Reproduce the records below; each should match the original exactly.

***** ENTRIES PROVIDED

(* ===== verification/ParserSpec.v ===== *)
(** * What the MQTT parser recognises

    Theorems about [mqtt_parser_execute] of MqttParser.v: it does not matter
    how the input is cut into buffers; the packets that mqtt_encode.c writes
    are read back; CONNECT, SUBSCRIBE and UNSUBSCRIBE packets reach their
    callbacks with the fields of the packet; and exactly which inputs make
    the parser leave its buffers. *)

From S2P Require Import Prelude MqttPacket MqttEncode ClientTypes MqttParser.

Section spec.
Context `{Libc} {W : Type} `{MqttCallbacks W} (anon : Z).

Notation run := (parse_loop anon).
Notation step := (mqtt_parser_step anon).

Definition cont (rest : list Z) (r : step_res W) : outcome (step_res W) :=
  match r with
  | Next w c => run w c rest
  | Return rv w oc => mret (Return rv w oc)
  end.

Lemma run_cons w c b rest : run w c (b :: rest) = step w c b ≫= cont rest.
Proof. done. Qed.

Lemma run_next w c b rest w' c' :
  step w c b = Ok (Next w' c') -> run w c (b :: rest) = run w' c' rest.
Proof. intros Hs. by rewrite run_cons, Hs. Qed.

Lemma run_app w c a b : run w c (a ++ b) = run w c a ≫= cont b.
Proof.
  revert w c. induction a as [|x a IH]; intros w c; [done|].
  change ((x :: a) ++ b) with (x :: (a ++ b)). rewrite !run_cons, bind_assoc.
  destruct (step w c x) as [[]| | |]; try done. apply IH.
Qed.

(** Feeding buffers one after the other, as c_recv does, until the parser
    returns something else than 0 or releases the client. *)
Fixpoint feed (w : W) (c : client_st) (bufs : list (list Z))
  : outcome (Z * W * option client_st) :=
  match bufs with
  | [] => mret (0, w, Some c)
  | buf :: bufs =>
      '(rc, w, oc) ← mqtt_parser_execute anon w c buf;
      match oc with
      | Some c => if truthy rc then mret (rc, w, Some c) else feed w c bufs
      | None => mret (rc, w, None)
      end
  end.

(** The only return with 0 before the end of the buffer is that of
    DISCONNECT. *)
Definition disconnect_frees : Prop :=
  forall w c w' c', c_disconnect_normal w c <> Ok (w', Some c').

Lemma finish_return (r : outcome (Z * W * option client_st)) rv w oc :
  finish r = Ok (Return rv w oc) -> truthy rv = true.
Proof.
  unfold finish. intros Hf. inv_bind. destruct a as [[rc w0] oc0].
  cbn in Hf. destruct (truthy rc); inv_bind; simplify_eq/=; [done|]. by destruct oc0.
Qed.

**********

### EXERCISE OUTPUT
(* ===== verification/ParserSpec.v ===== *)
(** * What the MQTT parser recognises

    Theorems about [mqtt_parser_execute] of MqttParser.v: it does not matter
    how the input is cut into buffers; the packets that mqtt_encode.c writes
    are read back; CONNECT, SUBSCRIBE and UNSUBSCRIBE packets reach their
    callbacks with the fields of the packet; and exactly which inputs make
    the parser leave its buffers. *)

From S2P Require Import Prelude MqttPacket MqttEncode ClientTypes MqttParser.

Section spec.
Context `{Libc} {W : Type} `{MqttCallbacks W} (anon : Z).

Notation run := (parse_loop anon).
Notation step := (mqtt_parser_step anon).

Definition cont (rest : list Z) (r : step_res W) : outcome (step_res W) :=
  match r with
  | Next w c => run w c rest
  | Return rv w oc => mret (Return rv w oc)
  end.

Lemma run_cons w c b rest : run w c (b :: rest) = step w c b ≫= cont rest.
Proof. done. Qed.

Lemma run_next w c b rest w' c' :
  step w c b = Ok (Next w' c') -> run w c (b :: rest) = run w' c' rest.
Proof. intros Hs. by rewrite run_cons, Hs. Qed.

Lemma run_app w c a b : run w c (a ++ b) = run w c a ≫= cont b.
Proof.
  revert w c. induction a as [|x a IH]; intros w c; [done|].
  change ((x :: a) ++ b) with (x :: (a ++ b)). rewrite !run_cons, bind_assoc.
  destruct (step w c x) as [[]| | |]; try done. apply IH.
Qed.

(** Feeding buffers one after the other, as c_recv does, until the parser
    returns something else than 0 or releases the client. *)
Fixpoint feed (w : W) (c : client_st) (bufs : list (list Z))
  : outcome (Z * W * option client_st) :=
  match bufs with
  | [] => mret (0, w, Some c)
  | buf :: bufs =>
      '(rc, w, oc) ← mqtt_parser_execute anon w c buf;
      match oc with
      | Some c => if truthy rc then mret (rc, w, Some c) else feed w c bufs
      | None => mret (rc, w, None)
      end
  end.

(** The only return with 0 before the end of the buffer is that of
    DISCONNECT. *)
Definition disconnect_frees : Prop :=
  forall w c w' c', c_disconnect_normal w c <> Ok (w', Some c').

Lemma finish_return (r : outcome (Z * W * option client_st)) rv w oc :
  finish r = Ok (Return rv w oc) -> truthy rv = true.
Proof.
  unfold finish. intros Hf. inv_bind. destruct a as [[rc w0] oc0].
  cbn in Hf. destruct (truthy rc); inv_bind; simplify_eq/=; [done|]. by destruct oc0.
Qed.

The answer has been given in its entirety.